BVerwG zu Visaentscheidungen: Bei Erteilung oder Versagung eines Visums steht der Auslandsvertretung bei Prognoseentscheidungen wie etwa zur Rückkehrbereitschaft des Antragstellers ein gerichtlich nur begrenzt überprüfbarer Beurteilungsspielraum zu. Das entschied das Bundesverwaltungsgericht am vergangenen Donnerstag laut lto.de im Anschluss an die Rechtsprechung des Europäischen Gerichtshofs.

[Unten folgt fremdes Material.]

(** * server.js: the database connection lifecycle of the tender tracker

    A shallow embedding of [src/server.js]: the three module variables
    [dbClient], [isConnected] and [connectionRetries], the asynchronous
    function [connectDB], the two API handlers, and [shutdown].

    JavaScript runs each function synchronously up to its next [await].
    The embedding follows that: an asynchronous function is cut at its
    [await]s, every piece is a state transformer that also emits the
    effects it performs, and the outcome of the awaited promise is an
    input of the next piece. *)

From stdpp Require Import gmap strings list.
From Stdlib Require Import ZArith Lia.

Open Scope string_scope.
Open Scope list_scope.
Open Scope nat_scope.

(** ** JavaScript values *)

#[warnings="-register-all"]
Inductive jsval : Type :=
| VUndefined
| VNull
| VBool (b : bool)
| VNum (n : Z)
| VStr (s : string)
| VArr (l : list jsval)
| VObj (o : gmap string jsval).

(** [!v] is [negb (truthy v)]. *)
Definition truthy (v : jsval) : bool :=
  match v with
  | VUndefined | VNull => false
  | VBool b => b
  | VNum n => negb (n =? 0)%Z
  | VStr s => negb (String.eqb s "")
  | VArr _ | VObj _ => true
  end.

(** [a || b] *)
Definition js_or (a b : jsval) : jsval := if truthy a then a else b.

(** [v === 'lit'] for a string literal. *)
Definition is_str (lit : string) (v : jsval) : bool :=
  match v with
  | VStr s => String.eqb s lit
  | _ => false
  end.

BVerwG zu Abschiebungen: Anwalt Rolf Gutmann setzt sich auf lto.de – vor dem Hintergrund der europäischen und deutschen Rechtsprechung – mit dem Urteil des Bundesverwaltungsgerichts zur Abschiebung auseinander, insbesondere mit der vom BVerwG zugelassene Möglichkeit der freiwilligen Ausreise anstelle der Abschiebung.

BVerfG zu Fraktionsfinanzierung: Der Spiegel (Sven Becker/Dietmar Hipp) setzt sich mit der Finanzierung von Fraktionen, Parteien und politische Stiftungen auseinander. Wessen Gelder für welche Aufgaben verwendet werden dürften sei theoretisch klar, praktisch verwischten jedoch die Grenzen – es flössen etwa immer wieder Mittel in den Wahlkampf, die in die Parlamentsarbeit gehörten. Das Verfassungsgericht habe sich mit der Entscheidung, die Klage der ÖDP Anfang August als unzulässig abzuweisen, der Verantwortung entzogen, das bestehende System zu prüfen und so einen auch finanziell fairen Wettbewerb der Parteien zu schützen.

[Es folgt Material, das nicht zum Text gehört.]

Lemma collected_trace_succ (n : nat) :
  collected_trace (n + 1)
  = collected_trace n ++ [Requested (n + 1); SavedJson (n + 1)].
Proof.
  unfold collected_trace. rewrite seq_app, flat_map_app. simpl.
  reflexivity.
Qed.

Section Run.
Variable requests_get : Z -> nat -> response.
Variable review_id : Z.

(** X5.  When, after N well-formed pages, page N+1 holds a review list in
    which some review does not flatten, the run stops at that page and
    returns the records of the first N pages followed by the records of
    the reviews of page N+1 that come before the failing one: what was
    appended before the exception stays in the result. *)
Theorem collect_keeps_records_before_failing_review
        (no_of_pages : nat) (recs : list (list dict)) (reviews : value)
        (good : list value) (bad : value) (rest : list value)
        (recs' : list dict) (e : exn) :
  (forall i, i < List.length recs ->
             well_formed_page (requests_get review_id (i + 1)) (nth i recs [])) ->
  status_code (requests_get review_id (List.length recs + 1)) = 200%Z ->
  json_loads_text (requests_get review_id (List.length recs + 1)) = Some reviews ->
  feed_entry reviews = Ok (PList (good ++ bad :: rest)) ->
  flatten_all good = Ok recs' ->
  flatten_review bad = Raise e ->
  List.length recs < no_of_pages ->
  get_and_collect_reviews requests_get review_id no_of_pages
  = (collected_trace (List.length recs + 1),
     Ok (Some (List.concat recs ++ recs'))).
Proof.
  intros Hwf Hs Hj Hfe Hgood Hbad Hlt. unfold get_and_collect_reviews.
  rewrite (pages_loop_well_formed requests_get review_id recs); [|exact Hwf|lia].
  destruct (no_of_pages - List.length recs) as [|m] eqn:Em; [lia|].
  cbn [seq pages_loop]. unfold get_reviews. simpl plus.
  rewrite Hs. simpl Z.eqb. cbv iota. rewrite Hj, Hfe.
  rewrite (process_reviews_break good bad rest recs' e _ Hgood Hbad).
  rewrite collected_trace_succ. cbn [app]. rewrite <- app_assoc. reflexivity.
Qed.

(** X6.  When every one of the [no_of_pages] pages is well-formed, the run
    requests and saves exactly the pages 1..no_of_pages, in order, and
    returns all their records in page order; it asks for no further
    page. *)
Theorem collect_all_pages (no_of_pages : nat) (recs : list (list dict)) :
  List.length recs = no_of_pages ->
  (forall i, i < no_of_pages ->
             well_formed_page (requests_get review_id (i + 1)) (nth i recs [])) ->
  get_and_collect_reviews requests_get review_id no_of_pages
  = (collected_trace no_of_pages, Ok (Some (List.concat recs))).
Proof.
  intros Hlen Hwf. unfold get_and_collect_reviews.
  rewrite (pages_loop_well_formed requests_get review_id recs).
  - rewrite Hlen, Nat.sub_diag. reflexivity.
  - rewrite Hlen. exact Hwf.
  - lia.
Qed.

(** X7.  When, after N well-formed pages, page N+1 is answered with status
    200 and a text that is not JSON, the run raises the decoding error:
    [json.loads] is outside the [try], and no batch is returned. *)
Theorem collect_raises_on_bad_json (no_of_pages : nat) (recs : list (list dict)) :
  (forall i, i < List.length recs ->
             well_formed_page (requests_get review_id (i + 1)) (nth i recs [])) ->
  status_code (requests_get review_id (List.length recs + 1)) = 200%Z ->
  json_loads_text (requests_get review_id (List.length recs + 1)) = None ->
  List.length recs < no_of_pages ->
  get_and_collect_reviews requests_get review_id no_of_pages
  = (collected_trace (List.length recs) ++ [Requested (List.length recs + 1)],
     Raise JSONDecodeError).
Proof.
  intros Hwf Hs Hj Hlt. unfold get_and_collect_reviews.
  rewrite (pages_loop_well_formed requests_get review_id recs); [|exact Hwf|lia].
  destruct (no_of_pages - List.length recs) as [|m] eqn:Em; [lia|].
  cbn [seq pages_loop]. unfold get_reviews. simpl plus.
  rewrite Hs. simpl Z.eqb. cbv iota. rewrite Hj. reflexivity.
Qed.

Lemma pages_loop_trace (m : nat) :
  forall first all_reviews trace,
  exists t k j,
    fst (pages_loop requests_get review_id (seq first m) all_reviews trace)
    = trace ++ t /\
    k <= m /\
    requested_pages t = seq (first + 1) k /\
    saved_pages t = seq (first + 1) j /\
    (j = k \/ S j = k).
Proof.
  induction m as [|m IH]; intros first all_reviews trace.
  - exists [], 0, 0. cbn [seq pages_loop fst]. rewrite app_nil_r.
    repeat split; try reflexivity; lia.
  - cbn [seq pages_loop].
    destruct (get_reviews requests_get review_id (first + 1)) as [resp|].
    2:{ exists [Requested (first + 1)], 1, 0. cbn [fst].
        repeat split; try reflexivity; lia. }
    destruct (json_loads_text resp) as [reviews|].
    2:{ exists [Requested (first + 1)], 1, 0. cbn [fst].
        repeat split; try reflexivity; lia. }
    destruct (feed_entry reviews) as [review_list|].
    2:{ exists [Requested (first + 1)], 1, 0. cbn [fst].
        repeat split; try reflexivity; lia. }
    destruct (process_reviews all_reviews review_list) as [all' [e|]].
    { exists [Requested (first + 1); SavedJson (first + 1)], 1, 1. cbn [fst].
      rewrite <- app_assoc. repeat split; try reflexivity; lia. }
    destruct (IH (S first) all'
                 ((trace ++ [Requested (first + 1)]) ++ [SavedJson (first + 1)]))
      as (t & k & j & Ht & Hk & Hreq & Hsav & Hjk).
    exists ([Requested (first + 1); SavedJson (first + 1)] ++ t), (S k), (S j).
    rewrite Ht. repeat split.
    + rewrite <- !app_assoc. reflexivity.
    + lia.
    + cbn [requested_pages flat_map app seq]. fold (requested_pages t).
      rewrite Hreq. replace (S first + 1) with (S (first + 1)) by lia.
      reflexivity.
    + cbn [saved_pages flat_map app seq]. fold (saved_pages t).
      rewrite Hsav. replace (S first + 1) with (S (first + 1)) by lia.
      reflexivity.
    + lia.
Qed.

(** X8.  Whatever the API answers, a run asks for the pages 1..k in order
    for some k <= no_of_pages, never for a page twice or out of order, and
    the payloads it saves are those of the pages 1..j in order, where j is
    k or k-1: only the last page asked for can go unsaved. *)
Theorem collect_trace_shape (no_of_pages : nat) :
  exists k j,
    k <= no_of_pages /\
    requested_pages (fst (get_and_collect_reviews requests_get review_id no_of_pages))
    = seq 1 k /\
    saved_pages (fst (get_and_collect_reviews requests_get review_id no_of_pages))
    = seq 1 j /\
    (j = k \/ S j = k).
Proof.
  unfold get_and_collect_reviews.
  destruct (pages_loop_trace no_of_pages 0 [] []) as (t & k & j & Ht & Hk & Hr & Hs & Hjk).
  exists k, j. rewrite Ht. cbn [app]. repeat split; auto.
Qed.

EuGH zu Fluggastrechten: Nur wenn "außergewöhnliche Umstände" vorliegen, muss eine Airline bei annullierten Flügen keinen Ersatz leisten. Dazu hat der Europäische Gerichtshof seine Rechtsprechung bestätigt und Rechtsprofessor Ernst Führich fasst für lto.de zusammen, wann von solchen Umständen ausgegangen wird.

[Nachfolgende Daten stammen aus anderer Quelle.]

Lemma add_row_zero_eq_self (z x : VectorXf) :
  all_zero z = true -> length z = length x -> Forall2 zero_eq (add_row z x) x.
Proof.
  revert x. induction z as [|z0 z IH]; intros [|x0 x] Hz Hlen;
    try discriminate; [constructor|].
  change (add_row (z0 :: z) (x0 :: x)) with (F32.add z0 x0 :: add_row z x).
  simpl in Hz, Hlen. apply andb_prop in Hz. destruct Hz as (Hz0 & Hz).
  constructor; [|apply IH; auto].
  destruct (add_zero_cases z0 x0 Hz0) as [E|(Ha & Hza)].
  - rewrite E. now left.
  - right. auto.
Qed.

(** What the pass of one iteration leaves for its selected candidate. *)
Lemma select_selected (f : VectorXf -> spec_float) (dxAr : MatrixXf)
    (x : VectorXf) (st : State) (x1 : VectorXf) :
  Z.of_nat (length dxAr) < 2 ^ 31 ->
  row (rowwise_add dxAr x) (snd (fst (select f dxAr x st))) = Some x1 ->
  let m := fst (fst (select f dxAr x st)) in
  lookup (results_cache (snd (select f dxAr x st))) x1 = Some m /\
  F32.ltb m F32.FLT_MAX = true /\
  forall i, (i < length dxAr)%nat ->
    F32.ltb (nth i (fst (evaluate_all f (rowwise_add dxAr x) st)) S754_nan) m
    = false.
Proof.
  intros Hlen Hrow m. subst m.
  pose proof (select_inv f dxAr x st Hlen) as Hinv.
  rewrite select_state.
  apply row_Some in Hrow. destruct Hrow as (Him & ->).
  rewrite length_rowwise_add in Him.
  destruct Hinv as [(E & _)|(_ & Hn & Hm & Hall & _)]; [lia|].
  repeat split.
  - rewrite <- Hn. apply evaluate_all_stored. rewrite length_rowwise_add. lia.
  - exact Hm.
  - intros i Hi. apply Hall.
    now rewrite length_evaluate_all, length_rowwise_add.
Qed.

EuG zu öffentlichen Beihilfen an Deutsche Post: Das Europäische Gericht hat entschieden, dass die Entscheidung der Kommission 2007 – ihre Untersuchungen gegen die deutsche Post auszuweiten – in großen Teilen nichtig ist. Das meldet die Samstags-SZ.

BGH zu Prozessvergleichen: Der Bundesgerichtshof hat in einem nun veröffentlichten Urteil vom Juli entschieden, dass Prozessvergleiche aus Gründen der Rechtssicherheit nicht wirksam in einer Mischform aus Protokollierung (§ 794 Abs. 1 Nr. 1 Zivilprozessordnung) und eingereichten Schriftsätzen (§ 278 Abs. 6 Zivilprozessordnung) geschlossen werden können. Auf die Unwirksamkeit konnte sich der Kläger jedoch im zu entscheidenden Fall nicht berufen, berichtet lto.de (Constantin van Lijnden).

BGH zu Widerruf bei Heizöl: Die Heizöl-Branche will sich gegen das Urteil des Bundesgerichtshofs zum Widerrufsrecht bei Fernabsatzverträgen über Heizöl wehren. Derzeit liegt eine wohl wenig aussichtsreiche Anhörungsrüge beim BGH vor. Anschließend wollen die Händler vor das Bundesverfassungsgericht ziehen, weil der BGH den Europäischen Gerichtshof hätte fragen müssen, berichtet die Montags-SZ (Berrit Gräber).

OVG Bln-Bbg zu besoldungsrechtlicher Erfahrungszeit: Auch Erfahrung in nicht-jurstischen Berufen ist für die Richterbesoldung anzuerkennen, wenn sie für den Erwerb der nach dem Deutschen Richtergesetz notwendigen sozialen Kompetenz förderlich sein konnte. Dies sei jedoch bei der Tätigkeit als Flugbegleiter und Fluggastabfertiger nicht der Fall, wie das Oberverwaltungsgericht Berlin-Brandenburg laut berlin.kanzlei-moegelin.de (Olaf Moegelin) entschied.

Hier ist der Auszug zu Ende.